Stored data
====

Lemma own_step_ok f out l l' : Filter.wf f → own_step out l l' → line_ok f out l → line_ok f out l'.
Proof.
  intros Hf Hstep. destruct Hstep as [now h h' t t' w d a u Hlag Hre Hs|h h' t w w' a u s Hs ->]; intros [Hp Ht];
    unfold line_ok, l_pipe in *; cbn [l_hub l_task l_wire l_done l_accepted l_due] in *.
  - destruct Ht as (r & v & Hfw & Hdue). rewrite Hre in Hdue. subst u.
    pose proof (task_step_spec now f out r v t h Hf Hfw Hlag Hre) as Hst. rewrite Hs in Hst.
    destruct Hst as (v' & Hfw' & Hre' & [(Hrec & _ & Hq & -> & -> & _)|[(Hrec & e & Hq & -> & Hsend & _)
      |(Hrec & _ & e & Hq & -> & Hq' & -> & _)]]).
    + unfold sends. rewrite Hrec, app_nil_r. split; [done|]. exists r, v. rewrite Hre', Hq. by split.
    + split; [|exists r, v; split; [done|]; rewrite Hre', forwarded_app, forwarded_sends, Hrec, Hq; by rewrite <-app_assoc].
      rewrite fmap_app. unfold sends. rewrite Hrec, tagged_snd, Hq.
      pose proof (grows_try_send out e (h_chans h)) as Hg. rewrite Hsend in Hg.
      apply try_send_accepted in Hsend as (_ & Hqs & _). by eapply grown_in_order.
    + unfold sends. rewrite Hrec, Hq, app_nil_r. split; [done|]. exists r, v'. split; [done|]. by rewrite Hre', Hq'.
  - split; [|exact Ht]. pose proof (turn_in_order into_writer out false (h_chans h) w _ Hp) as Hi. by rewrite Hs in Hi.
Qed.

Lemma line_step_ok f out l l' : Filter.wf f → line_step out l l' → line_ok f out l → line_ok f out l'.
Proof.
  intros Hf Hstep. destruct Hstep as [l l' Hown|now h h' t t' w d a u Hlag Hs|now h h' t t' w d a u Hre Hs
    |o h h' es t w d a u Hsp Hex Hq|c e r h h' t w d a u Hs Hb|now h h' t w d a u Hs
    |h t w d a u|hung_up p h h' t w w' a u s Hs Hp ->]; [by eapply own_step_ok|..]; intros [Hi Ht];
    unfold line_ok, l_pipe in *; cbn [l_hub l_task l_wire l_done l_accepted l_due] in *.
  - destruct Ht as (r & v & Hfw & _). destruct (task_lags_spec _ _ _ _ _ _ _ _ _ Hfw Hlag Hs) as ([v' Hfw'] & Hre & Hc).
    rewrite Hc. split; [done|]. exists r, v'. by rewrite Hre.
  - destruct Ht as (r & v & Hfw & Hdue). rewrite Hre in Hdue. subst u.
    destruct (task_recovers_spec _ _ _ _ _ _ _ _ _ Hf Hfw Hre Hs) as ([r' Hfw'] & Hre' & _ & Hq & Hc).
    rewrite Hc. split; [done|]. exists r', []. rewrite Hre', Hq, app_nil_r. by split.
  - split.
    + rewrite fmap_app, tagged_snd. pose proof (exec_grows o (h_broker h) (h_chans h)) as Hg. rewrite Hex in Hg.
      by eapply grown_in_order.
    + destruct t as [t|]; cbn [owes]; rewrite forwarded_app, forwarded_others, app_nil_r; [|by rewrite app_nil_r].
      destruct Ht as (r & v & Hfw & Hdue). pose proof Hfw as (_ & -> & _ & Hr & _). pose proof (Hsp t r eq_refl Hr) as Hspr.
      exists r, (v ++ news f o (h_broker h, h_chans h)). split; [|destruct (recovering t); subst u; [by rewrite app_nil_r|by rewrite <-!app_assoc]].
      pose proof (forwarding_exec f out r v t (h_broker h) (h_chans h) o Hf Hfw Hspr) as Hx. by rewrite Hex in Hx.
  - rewrite fmap_app, Hb, forwarded_app. split.
    + pose proof (grows_try_send c e (h_chans h)) as Hg. rewrite Hs in Hg. eapply grown_in_order; [exact Hg| |exact Hi].
      destruct r; cbn [andb]; [|by apply try_send_refused in Hs as ->; rewrite app_nil_r].
      apply try_send_accepted in Hs as (_ & Hq & Hne & _). destruct (Nat.eqb_spec c out) as [->|Hc]; [done|].
      rewrite app_nil_r. by apply Hne.
    + replace (forwarded (if r && _ then _ else _)) with (@nil Envelope) by by destruct (r && _). by rewrite app_nil_r.
  - destruct Ht as (r & v & Hfw & Hdue). pose proof Hfw as (Ho & _ & _ & Hr & _).
    rewrite (ended_chans now t h h' r Ho Hr Hs). split; [done|]. destruct (recovering t); subst u; [done|by eexists].
  - destruct Ht as (r & v & Hfw & Hdue). rewrite end_task_chans. split; [done|]. destruct (recovering t); subst u; [done|by eexists].
  - split; [|exact Ht]. pose proof (turn_in_order into_writer out hung_up (h_chans h) w _ Hi) as Hx. by rewrite Hs in Hx.
Qed.

Lemma line_steps_ok f out l l' : Filter.wf f → rtc (line_step out) l l' → line_ok f out l → line_ok f out l'.
Proof. intros Hf. induction 1; eauto using line_step_ok. Qed.

(** What a subscribe leaves the forwarder with. *)
Lemma line_start_ok t h t1 h1 :
  BrokerSpec.wf (h_broker h) → sub_room (h_broker h) (task_filter t) → once t = true →
  start_task t h = Continues t1 h1 → line_ok (task_filter t) (task_out t) (line_start (task_out t) t1 h1).
Proof.
  intros Hwf Hroom Ho Hs.
  assert (∃ r, forwarding (task_filter t) (task_out t) r [] t1 (h_broker h1) ∧ recovering t1 = false) as (r & Hr & Hre).
  { unfold start_task, on_broker in Hs. pose proof (subscribe_spec' (task_filter t) (h_broker h) Hwf) as Hsub.
    assert (∀ n g b, h_broker (counted n g (MkHub b (h_chans h) (h_ids h) (h_metrics h))) = b) as Hcnt
      by (intros n g b; unfold counted; by destruct (n =? 0)).
    destruct (task_mode t) as [|topic p|] eqn:Hm; [| |unfold once in Ho; by rewrite Hm in Ho].
    - destruct (Broker.subscribe _ _) as [[l r] b']. destruct Hsub as ([Hwf' _] & Hq & Ha & _). injection Hs as <- <-.
      exists r. split; [|done]. do 5 (split; [done|]). rewrite Hcnt. by auto.
    - destruct (subscribe_durable _ _ _) as [[[l r]|err] b'] eqn:Hd; [|done]. injection Hs as <- <-. exists r.
      unfold subscribe_durable in Hd. destruct (as_topic _); [|done]. destruct (b_store _); [|done].
      destruct (read_position _ _ _) as [[last catchup]|]; [|done]. destruct (Broker.subscribe _ _) as [[buffered r'] b''].
      injection Hd as _ -> ->. destruct Hsub as ([Hwf' _] & Hq & Ha & _).
      split; [|done]. do 5 (split; [done|]). rewrite Hcnt. by auto. }
  split.
  - exists [], [], (queued (h_chans h1) (task_out t)). cbn. rewrite tagged_snd. unfold unwritten. by split_and!.
  - exists r, []. split; [done|]. cbn [l_accepted l_due line_start]. rewrite forwarded_others, Hre. cbn [app]. by rewrite app_nil_r.
Qed.

(** A task with a receiver to read is not to subscribe again. *)
Lemma receiving t r : task_receiver t = Some r → task_rx t = Some r ∧ recovering t = false.
Proof.
  unfold task_receiver, task_rx, recovering. destruct (task_phase t) as [|c]; [done|].
  by match goal with |- context [if ?b then _ else _] => destruct b end.
Qed.
Lemma waiting t r : task_rx t = Some r → recovering t = false → task_receiver t = Some r.
Proof. unfold task_receiver, task_rx, recovering. destruct (task_phase t) as [|c]; [done|]. by intros ? ->. Qed.

(** The frames on the socket by now. *)
Lemma line_frames f out l :
  line_ok f out l →
  ∃ received rest bs, l_accepted l = received ++ rest ∧ Forall2 encoded received.*2 bs ∧ l_wire l = framed bs
    ∧ forwarded received `prefix_of` l_due l ∧ (settled out l → rest = [] ∧ forwarded received = l_due l).
Proof.
  intros [(written & bs & rest & Hbs & Hw & Ha & Hrest) Ht]. cbn in Hw, Ha. apply fmap_app_inv in Ha as (received & later & -> & -> & Ha).
  exists received, later, bs. do 3 (split; [done|]). rewrite Ha, forwarded_app in Ht. split.
  - destruct (l_task l) as [t|]; [|by eapply prefix_app_l]. destruct Ht as (r & v & _ & Hdue).
    destruct (recovering t); rewrite <-Hdue; [by apply prefix_app_r|]. rewrite <-app_assoc. by apply prefix_app_r.
  - intros (Hd & Hq & t & r & Htl & Htq & Hr & Hv). rewrite Htl in Ht. destruct Ht as (r' & v & (_ & _ & _ & Hr' & _ & _ & _ & Hv') & Hdue).
    destruct (receiving t r Hr) as [Hrx Hre]. rewrite Hre in Hdue.
    unfold unwritten in Hrest. cbn in Hrest. rewrite Hd, Hq in Hrest. apply fmap_nil_inv in Hrest as ->. split; [done|].
    assert (r' = r) as -> by congruence. assert (v = []) as -> by congruence. rewrite <-Hdue, Htq. cbn. by rewrite !app_nil_r.
Qed.

(** What the far end has read by now. *)
Lemma line_reads f out l :
  line_ok f out l →
  ∃ received rest, l_accepted l = received ++ rest
    ∧ from_reader <$> read_frames (length (l_wire l)) (l_wire l) = Ok <$> received.*2
    ∧ forwarded received `prefix_of` l_due l ∧ (settled out l → rest = [] ∧ forwarded received = l_due l).
Proof.
  intros (received & rest & bs & Ha & Hbs & -> & Hdue)%line_frames. exists received, rest. split; [done|].
  split; [by eapply framed_reads|done].
Qed.

(** ** The two tasks left to themselves *)

Definition encodable (e : Envelope) : Prop := ∃ b, encoded e b.
(** The receiver is not further behind than its channel holds. *)
Definition within (r : Receiver) (v : list Envelope) (b : Broker) : Prop :=
  ∀ ch, b_heap b !! r.1 = Some ch → length v ≤ Runtime.capacity (channel_sender ch).

Lemma within_checked r v b :
  match b_heap b !! r.1 with Some ch => length v <=? Runtime.capacity (channel_sender ch) | None => true end = true →
  within r v b.
Proof. intros Hc ch Hch. rewrite Hch in Hc. by apply Nat.leb_le. Qed.

(** A connection that is up and a forwarder that keeps pace, with [n] more steps
    to take at most. *)
Definition flowing (f : TopicFilter) (out n : nat) (l : Line) : Prop :=
  l_done l = false ∧ is_closed (h_chans (l_hub l)) out = false
  ∧ ∃ t r v, l_task l = Some t ∧ forwarding f out r v t (h_broker (l_hub l)) ∧ recovering t = false
      ∧ within r v (h_broker (l_hub l)) ∧ Forall encodable (queued (h_chans (l_hub l)) out ++ task_queue t ++ v)
      ∧ n = length (queued (h_chans (l_hub l)) out) + (if recording t then 1 else 0) + 3 * length (task_queue t) + 4 * length v.

Lemma within_lags f out r v t h : forwarding f out r v t (h_broker h) → within r v (h_broker h) → lags t h = false.
Proof.
  intros (_ & _ & _ & Hr & _ & _ & _ & Hq) Hw. unfold lags, task_rx in *. destruct (task_phase t) as [|c]; [done|]. injection Hr as <-.
  destruct (work 0 t c h); [done|]. unfold recv_receiver, on_channel, queue, within, recv_channel, unread_queues in *.
  destruct (b_heap (h_broker h) !! (core_rx c).1) as [ch|]; [|done]. cbn in Hq. specialize (Hw ch eq_refl).
  destruct (recv (core_rx c).2 (channel_sender ch)) as [x s'] eqn:Er. destruct (recv_spec _ _ _ _ _ Hq Er) as [_ Hx].
  rewrite decide_False in Hx by lia. cbn. destruct v; destruct Hx as [-> _]; done.
Qed.

Lemma within_recv r e v b b' :
  queue b r = Some (e :: v) → recv_receiver r b = (Received e, b') → within r (e :: v) b → within r v b'.
Proof.
  intros Hq Hr Hw ch' Hch'. unfold recv_receiver, on_channel, queue, within, recv_channel, unread_queues in *.
  destruct (b_heap b !! r.1) as [ch|] eqn:Hch; [|done]. cbn in Hq. specialize (Hw ch eq_refl). cbn in Hw.
  destruct (recv r.2 (channel_sender ch)) as [x s'] eqn:Er. destruct (recv_spec _ _ _ _ _ Hq Er) as [Hc _].
  injection Hr as _ <-. cbn in Hch'. rewrite list_lookup_insert_eq in Hch' by by eapply lookup_lt_Some.
  injection Hch' as <-. cbn. rewrite Hc. lia.
Qed.
Lemma acked_deliver now f out p acks w r v t t' h h' :
  acking f out p acks w r v t (h_broker h) → lags t h = false → recovering t = false → given_up_on w = [] →
  task_step now BranchDeliver t h = Continues t' h' →
  recovering t' = false ∧
  ((∃ e rest, to_resend w = e :: rest ∧ task_queue t' = task_queue t
     ∧ acking f out p acks (MkSweeping [] (dead_lettered w) rest) r v t' (h_broker h') ∧ try_send out e (h_chans h) = (true, h_chans h'))
   ∨ (∃ e, to_resend w = [] ∧ task_queue t = e :: task_queue t' ∧ acking f out (record e now p) acks w r v t' (h_broker h')
     ∧ try_send out e (h_chans h) = (true, h_chans h'))
   ∨ ∃ e v', to_resend w = [] ∧ task_queue t = [] ∧ v = e :: v' ∧ task_queue t' = [e]
     ∧ acking f out p acks w r v' t' (h_broker h') ∧ h_chans h' = h_chans h).
Proof.
  intros Hk Hlag Hre Hgu. pose proof Hk as (Hm & Htf & Hto & Hr & _ & Hwf & Ha & Hq). unfold task_step.
  destruct (task_phase t) as [|c] eqn:Hp; [unfold task_rx in Hr; by rewrite Hp in Hr|].
  destruct (work now t c h) as [x|] eqn:Hwk.
  2:{ intros Hs. destruct (acked_receive now f out p acks w r v t t' h h' c Hk Hp Hwk Hs)
        as (Hc & _ & Htr & Htq & [(e & v' & -> & Hq' & Hre' & Hk' & _)|(v' & n & _ & _ & Hl)]).
      - split; [done|]. right; right. by exists e, v'.
      - unfold lags, task_rx in *. rewrite Hp in Hlag, Hr. injection Hr as Hrx. by rewrite (work_none _ 0 _ _ _ h Hwk), Hrx, Hl in Hlag. }
  intros ->. revert Hwk. destruct t as [f' out' m dl phase]. unfold recovering, task_rx, task_queue, acking, work in *.
  cbn [task_mode task_phase task_filter task_out] in *. subst f' out' m phase. injection Hr as <-.
  change (@core_lagged _ _ c = false) in Hre. destruct w as [gu n tr]. cbn [given_up_on to_resend dead_lettered] in *. subst gu.
  destruct tr as [|e rest]; [rewrite Hre; destruct (@core_queue _ (broker_feed f) c) as [|e q] eqn:Hcq; [done|]|];
    intros [= Hs]; apply send_next_continues in Hs as (s' & Hs & Hk'); cbn [task_out] in Hs;
    unfold after_send, set_core, set_mode in Hk'; cbn [task_mode task_filter task_out task_dead_letter task_phase] in Hk'; injection Hk' as <- <-.
  - cbn [task_phase]. unfold core_sent. rewrite Hcq. split; [done|]. right; left. exists e. split; [done|]. split; [done|]. split; [|done].
    do 4 (split; [done|]). split; [by cbn; rewrite Hre|]. by split.
  - split; [done|]. left. exists e, rest. do 2 (split; [done|]). split; [|done]. do 4 (split; [done|]). split; [by cbn; rewrite Hre|]. by split.
Qed.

====

Problem requirements:
Beginning at the line with "as (Hc & _ & Htr" and ending at the line with "intros ->. revert", reproduce each line of the data above exactly, and add no other lines.

Response below:
        as (Hc & _ & Htr & Htq & [(e & v' & -> & Hq' & Hre' & Hk' & _)|(v' & n & _ & _ & Hl)]).
      - split; [done|]. right; right. by exists e, v'.
      - unfold lags, task_rx in *. rewrite Hp in Hlag, Hr. injection Hr as Hrx. by rewrite (work_none _ 0 _ _ _ h Hwk), Hrx, Hl in Hlag. }
  intros ->. revert Hwk. destruct t as [f' out' m dl phase]. unfold recovering, task_rx, task_queue, acking, work in *.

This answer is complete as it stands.